Thursday, October 27, 2011: 6:50 PM
Ballroom V (San Jose Marriott Hotel)
Recombinant proteins are overexpressed in Escherichia coli to produce large amounts of proteins for therapeutic drugs, industrial enzymes, and other applications. Often these valuable proteins become malformed, less active aggregates referred to as inclusion bodies (IBs). Although many studies have focused on preventing inclusion body formation, there are few studies that examine the cellular response to IBs. We hypothesize that the cell response will reveal the mechanisms that precede recombinant protein aggregation. Current bioanalytical techniques do not provide an adequate picture of inclusion body formation and the cell response. We compared two similar GFP-fusion proteins with different solubility by using a combination of fluorescence, protein, nucleic acid, and transcription analysis to assess the cell response.

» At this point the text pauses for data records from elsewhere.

(** ** The command-line entry list *)

Lemma process_opts_run opts v x acc w r w' t :
  process_opts opts v x acc w = (Ok r, w', t) ->
  w' = w /\ t = [] /\
  forall e, e ∈ r.2 <->
    e ∈ acc \/
    exists a text, ("-f", a) ∈ opts /\ fs w !! a = Some text /\
                   e ∈ list_file_entries text.
Proof.
  revert v x acc t. induction opts as [|[o a] rest IH]; intros v x acc t H.
  - injection H as <- <- <-. do 2 (split; [done|]). intros e. simpl.
    split; [by left|]. intros [He|(a & text & Ha & _)]; [done|].
    by apply elem_of_nil in Ha.
  - simpl in H.
    assert (Hrest : forall e,
      (exists a' text, ("-f", a') ∈ rest /\ fs w !! a' = Some text /\
                       e ∈ list_file_entries text) ->
      exists a' text, ("-f", a') ∈ (o, a) :: rest /\ fs w !! a' = Some text /\
                      e ∈ list_file_entries text).
    { intros e (a' & text & Ha & Ht & He). exists a', text.
      split; [by apply elem_of_cons; right|done]. }
    destruct (String.eqb o "-v") eqn:Ev; [|destruct (String.eqb o "-x") eqn:Ex;
      [|destruct (String.eqb o "-f") eqn:Ef]].
    + apply String.eqb_eq in Ev as ->.
      destruct (IH _ _ _ _ H) as (-> & -> & Hr). do 2 (split; [done|]).
      intros e. rewrite Hr. split; [intros [?|?]; [by left|by right; apply Hrest]|].
      intros [?|(a' & text & Ha & Ht & He)]; [by left|right].
      apply elem_of_cons in Ha as [[=]|Ha]. by exists a', text.
    + apply String.eqb_eq in Ex as ->.
      destruct (IH _ _ _ _ H) as (-> & -> & Hr). do 2 (split; [done|]).
      intros e. rewrite Hr. split; [intros [?|?]; [by left|by right; apply Hrest]|].
      intros [?|(a' & text & Ha & Ht & He)]; [by left|right].
      apply elem_of_cons in Ha as [[=]|Ha]. by exists a', text.
    + apply String.eqb_eq in Ef as ->. inv_run H.
      apply read_file_Ok in Hm as (Hread & -> & ->).
      destruct (IH _ _ _ _ H) as (-> & -> & Hr). split; [done|].
      split; [by subst|]. intros e. rewrite Hr, elem_of_app. split.
      * intros [[?|?]|?]; [by left|right|by right; apply Hrest].
        exists a, a0. split; [by apply elem_of_cons; left|done].
      * intros [?|(a' & text & Ha & Htx & He)]; [by left; left|].
        apply elem_of_cons in Ha as [[= <-]|Ha].
        -- left; right. rewrite Hread in Htx. by injection Htx as <-.
        -- right. by exists a', text.
    + discriminate H.
Qed.
(** X16: the candidates of a page are those of its first part followed by
    those of the rest: links are judged one by one, a link listed twice is a
    candidate twice, and there are never more candidates than links. *)
Theorem collect_candidates_app (page1 page2 : list anchor) :
  collect_candidates (page1 ++ page2)
  = collect_candidates page1 ++ collect_candidates page2 /\
  List.length (collect_candidates page1) <= List.length page1.
Proof.
  unfold collect_candidates. rewrite !collect_from. simpl. split.
  - by rewrite List.filter_app, map_app.
  - rewrite length_map. apply List.filter_length_le.
Qed.

End NextRun.

(** ** The theorems at work, on [sample_library] *)

Import Scenario.
#[local] Existing Instance sample_library.

(** The sample library against CPython: digests, file names, resolution. *)
Example sha1_abc :
  Sha1.hexdigest "abc" = "a9993e364706816aba3e25717850c26c9cd0d89d".
Proof. by vm_compute. Qed.

Example pdf_filename_of_A : pdf_filename A = "62e75ce1_alpha-drhp.pdf".
Proof. by vm_compute. Qed.

Example pdf_filename_of_directory :
  pdf_filename "https://x.org/a/" = "fe66b542_drhp.pdf".
Proof. by vm_compute. Qed.

Example urljoin_rooted :
  urljoin SEBI_URL "/sebi_data/a/b.pdf?x=1"
  = "https://www.sebi.gov.in/sebi_data/a/b.pdf?x=1".
Proof. by vm_compute. Qed.

(** The selection on the four combinations of extension and keyword, and on
    an upper-case extension followed by a query. *)
Example selection_matrix :
  collect_candidates
    [Anchor "Gamma Ltd - DRHP" "gamma.pdf";
     Anchor "Gamma Ltd - DRHP" "gamma.html";
     Anchor "Annual report" "report.pdf";
     Anchor "Annual report" "report.html";
     Anchor "Draft Offer Document" "/docs/DELTA.PDF?download=1"]
  = ["https://www.sebi.gov.in/filings/gamma.pdf";
     "https://www.sebi.gov.in/docs/DELTA.PDF?download=1"].
Proof. by vm_compute. Qed.

(** A whole run: [A] is refused and only logged, [B] is archived and saved. *)
Example run_with_alpha_down :
  main alpha_down fresh
  = (Return tt,
     Machine (Some (Document (JArr [JStr B])))
       [Print (LoadedState 0); FetchListing None; LoadCredentials None;
        Print (Downloading A);
        Download A "drhps/62e75ce1_alpha-drhp.pdf" (Some HTTPError);
        Print (ErrorWith A HTTPError);
        Print (Downloading B);
        Download B "drhps/7ed95b55_beta-drhp.pdf" None;
        Print (Saved "drhps/7ed95b55_beta-drhp.pdf");
        Upload "drhps/7ed95b55_beta-drhp.pdf" "7ed95b55_beta-drhp.pdf" None;
        Print (UploadedToDrive "7ed95b55_beta-drhp.pdf");
        Sleep 1;
        WriteState (JArr [JStr B]);
        Print (NewPDFs 1)]).
Proof. by vm_compute. Qed.
Lemma ring_moves_exec_with a w :
  inv [] w → moves fired held (step_handlers a) w (exec_with w a).
Proof.
  intros Hinv. destruct a as [c|fuel env bodies|fuel env bodies]; simpl.
  - apply ring_moves_perform.
  - unfold run_with.
    set (hs := flat_map (flat_map call_handlers) bodies).
    replace hs with ([] ++ hs) by done.
    eapply mv_trans; [|by apply ring_moves_run_wait_with, inv_submit,
                                inv_set_running].
    by apply moves_heap_trace.
  - by apply ring_moves_run_wait_with.
Qed.

Lemma ring_moves_execs_with steps w :
  inv [] w →
  moves fired held (steps ≫= step_handlers) w (foldl exec_with w steps).
Proof.
  revert w. induction steps as [|a steps IH]; intros w Hinv; simpl.
  - apply TraceFacts.moves_refl.
  - eapply mv_trans; [by apply ring_moves_exec_with|].
    by apply IH, inv_exec_with.
Qed.

(** Whatever the application, the loop, the kernel and the handlers do, the
    handlers stay accounted for. *)
Lemma ring_accounted_execs_with entries steps :
  NoDup (steps ≫= step_handlers) →
  accounted fired held (steps ≫= step_handlers)
            (foldl exec_with (initial entries) steps).
Proof.
  intros Hnd.
  apply (TraceFacts.accounted_moves fired held _ _ _
           (ring_moves_execs_with steps (initial entries) (inv_initial entries))
           [] (ring_accounted_initial entries) Hnd).
Qed.
(** * Forge service discovery, dependency resolution and versioning

    A shallow embedding of [forge/service.py]: the ignore-aware discovery
    walk ([Discovery.search]), the dependency closure
    ([Discovery.dependencies] and [Discovery.resolve]), descriptor
    classification ([is_service_descriptor]) and the versioning scheme
    ([shafiles], [get_version], [Service.version]).

    Python values are modelled as follows.
    - [str] (Python 2 byte strings) is [string]; a path is the list of its
      components below the filesystem root, so [os.path.join p n] is
      [p ++ [n]] and [os.path.dirname] drops the last component.
    - The filesystem is a tree of [node]s; a read either yields the bytes
      or fails with an [errno].
    - Exceptions are values of [exn]; code that can raise lives in the
      monad [M], which threads the interpreter [state] (filesystem,
      registry, heap of [Service] objects) and keeps the state reached
      when an exception escapes.
    - [Service] objects live in a heap indexed by allocation order, so
      that the registry, the result list and the [parent] pointer of the
      walk alias the same mutable object.
    - The decorator [@task()] is taken as transparent, and what
      [task.echo] prints is not part of the state. *)

From Stdlib Require Import ZArith String Ascii List DecimalString DecimalNat Lia.
From stdpp Require Import gmap strings list.

Set Warnings "-register-all,-clear-no-such-hyp".

Open Scope string_scope.
Open Scope list_scope.

(** ** SHA-1 ([hashlib.sha1]) *)

Module SHA1.

Local Open Scope Z_scope.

Fluorescent microscopy images of E. coli with aggregate protein had distinctive cytoplasmic features that verified the presence IBs. DNA microarrays identified the transcription response during the IB formation and also in the presence of chemical additions. We identified novel genes that participate in the E. coli stress response to IBs and chemical treatment. In contrast to cells expressing soluble recombinant proteins, the cells with IBs had significant upregulation in genes encoding uncharacterized proteins. The overall benefit from this study will lead to biological or chemical approaches to improve recombinant protein production and lower aggregation.